Crosby is not a bad guy. He is not a bad teammate. He is not a bad captain or a bad leader. Most of all, he is not a coach-killer.
By playing poorly, Crosby didn't do his bosses any favors. It's fair to think general manager Ray Shero wouldn't have been fired if the Penguins had finished off the Rangers, no matter how they would have done against the Montreal Canadiens in the next round. It's also reasonable to think coach Dan Bylsma would be back next season instead of hanging by a string, probably expecting to be dismissed once a new general manager is in place.
But the suggestion that Crosby somehow intentionally sabotaged Bylsma -- even subconsciously -- is ridiculous. A lot of people jumped to a lot of conclusions when television cameras caught Crosby and Bylsma having words on the bench during one of the games against the Rangers. But that's not the first time a player and coach have lost their cool during an emotional moment. There's no doubt it was a stressful series for Crosby and Bylsma. Crosby was frustrated by Rangers defenseman Marc Staal, who took him off his game, often with slashes, cross-checks and elbows to the head against the rules. Bylsma knew he almost certainly was coaching for his job. But the incident between Crosby and Bylsma didn't mean they hate each other.

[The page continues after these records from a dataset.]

Lemma split_header b : bytes_ok b -> (HEADER_LEN <= length b)%nat ->
  b = header (at_ b 0) (from_be_bytes (take 4 (drop 1 b))) (from_be_bytes (take 2 (drop 5 b))) ++ drop HEADER_LEN b.
Proof.
  intros Hb Hl. unfold HEADER_LEN in *. destruct b as [|c b]; [simpl in Hl; lia|].
  change (drop 1 (c :: b)) with b. change (drop 5 (c :: b)) with (drop 4 b). change (drop (1 + 4 + 2) (c :: b)) with (drop 6 b).
  change (at_ (c :: b) 0) with c. assert (bytes_ok b) by (by inversion Hb). cbn [length] in Hl. unfold header. cbn [app]. f_equal.
  rewrite <- app_assoc.
  assert (to_be_bytes 4 (from_be_bytes (take 4 b)) = take 4 b) as ->.
  { rewrite <- (to_from_be_bytes (take 4 b)) at 2 by by apply Forall_take. by rewrite length_take_le by lia. }
  assert (to_be_bytes 2 (from_be_bytes (take 2 (drop 4 b))) = take 2 (drop 4 b)) as ->.
  { rewrite <- (to_from_be_bytes (take 2 (drop 4 b))) at 2 by by apply Forall_take, Forall_drop.
    by rewrite length_take_le by (rewrite length_drop; lia). }
  change (drop 6 b) with (drop (4 + 2) b). by rewrite <- drop_drop, !take_drop.
Qed.

Lemma decode_sound b f r : bytes_ok b -> Frame_decode b = (Ok (Some f), r) -> frame_ok f /\ b = encode f ++ r.
Proof.
  intros Hb. unfold Frame_decode. destruct (Nat.ltb_spec (length b) HEADER_LEN) as [|Hl]; [done|].
  destruct (from_u8 (at_ b 0)) as [c|] eqn:Ec; [|done]. cbv zeta. set (n := from_be_bytes (take 2 (drop 5 b))).
  destruct (Nat.ltb_spec (length b) (HEADER_LEN + Z.to_nat n)) as [|Hn]; [done|].
  assert (0 <= n < 256 ^ 2) as Hr.
  { unfold n. pose proof (from_be_bytes_bound (take 2 (drop 5 b))) as H. rewrite length_take_le in H by (unfold HEADER_LEN in Hl; rewrite length_drop; lia).
    apply H. by apply Forall_take, Forall_drop. }
  assert (fits 32 (from_be_bytes (take 4 (drop 1 b)))) as Hs.
  { pose proof (from_be_bytes_bound (take 4 (drop 1 b))) as H. rewrite length_take_le in H by (unfold HEADER_LEN in Hl; rewrite length_drop; lia).
    apply H. by apply Forall_take, Forall_drop. }
  rewrite <- take_drop_commute. intros E. assert (r = drop (HEADER_LEN + Z.to_nat n) b) as -> by congruence.
  assert (f = mk_frame c (from_be_bytes (take 4 (drop 1 b))) (take (Z.to_nat n) (drop HEADER_LEN b))) as -> by congruence. clear E.
  assert (length (take (Z.to_nat n) (drop HEADER_LEN b)) = Z.to_nat n) as Hlen by (rewrite length_take_le; [done|rewrite length_drop; lia]).
  assert (frame_ok (mk_frame c (from_be_bytes (take 4 (drop 1 b))) (take (Z.to_nat n) (drop HEADER_LEN b)))) as Hok.
  { split_and!; [done|cbn [payload]; rewrite Hlen; unfold MAX_PAYLOAD; lia|by apply Forall_take, Forall_drop]. }
  split; [done|]. rewrite encode_header by done. cbn [command stream_id payload]. rewrite Hlen, Z2Nat.id, (to_from_u8 _ _ Ec) by lia.
  rewrite <- app_assoc, <- drop_drop, take_drop. by apply split_header.
Qed.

It certainly didn't mean that Crosby had or was going to quit on Bylsma.
Crosby is too much of a competitor for that. He and Steelers quarterback Ben Roethlisberger are the two most competitive athletes in town. Crosby hates to fail, hates to lose even more. Sure, he had a bad postseason. It happens. Willie Stargell went through it. Barry Bonds. Roethlisberger in certain games. It happens to the very best.
The sudden doubts about Crosby as a captain and leader also are strange. I've never heard one negative word from any teammate about him, even in off-the-record conversations. He appears to be adored in the team room. He's not just the Penguins' best player. He's their hardest worker.
Maybe Crosby could have taken more blame after the loss to the Rangers. Instead of saying the team came up short, he could have said, "I didn't play well enough for us to win. Put it on me." Roethlisberger is great at doing that. He always takes blame for everything. Fans love it. But that hardly is enough reason for the personal attacks on Crosby. His lack of goals and assists hurt the Penguins against the Rangers, not his lack of leadership.
They must be loving this in Philadelphia. For years, they've been ripping Crosby every chance they get. They've called him soft, a complainer, a whiner. I got an email from Philadelphia the other day that started, "So how do you like Cindy now?"
You expect that sort of thing from Flyers fans. They're jealous of the Penguins for having Crosby. They wish they had him. But the animosity is unseemly coming from Penguins fans. Crosby deserves better. The team wouldn't be here if it hadn't won his draft rights in 2005. He has taken less money to stay here. He has led the franchise to one Stanley Cup and will do it again, if not more than once, before his career is finished.
Crosby's play against the Rangers is indefensible unless there is news that he was playing hurt. Criticize him all you want for it. But spare him the attacks on his character and integrity. They make you look bad, not him.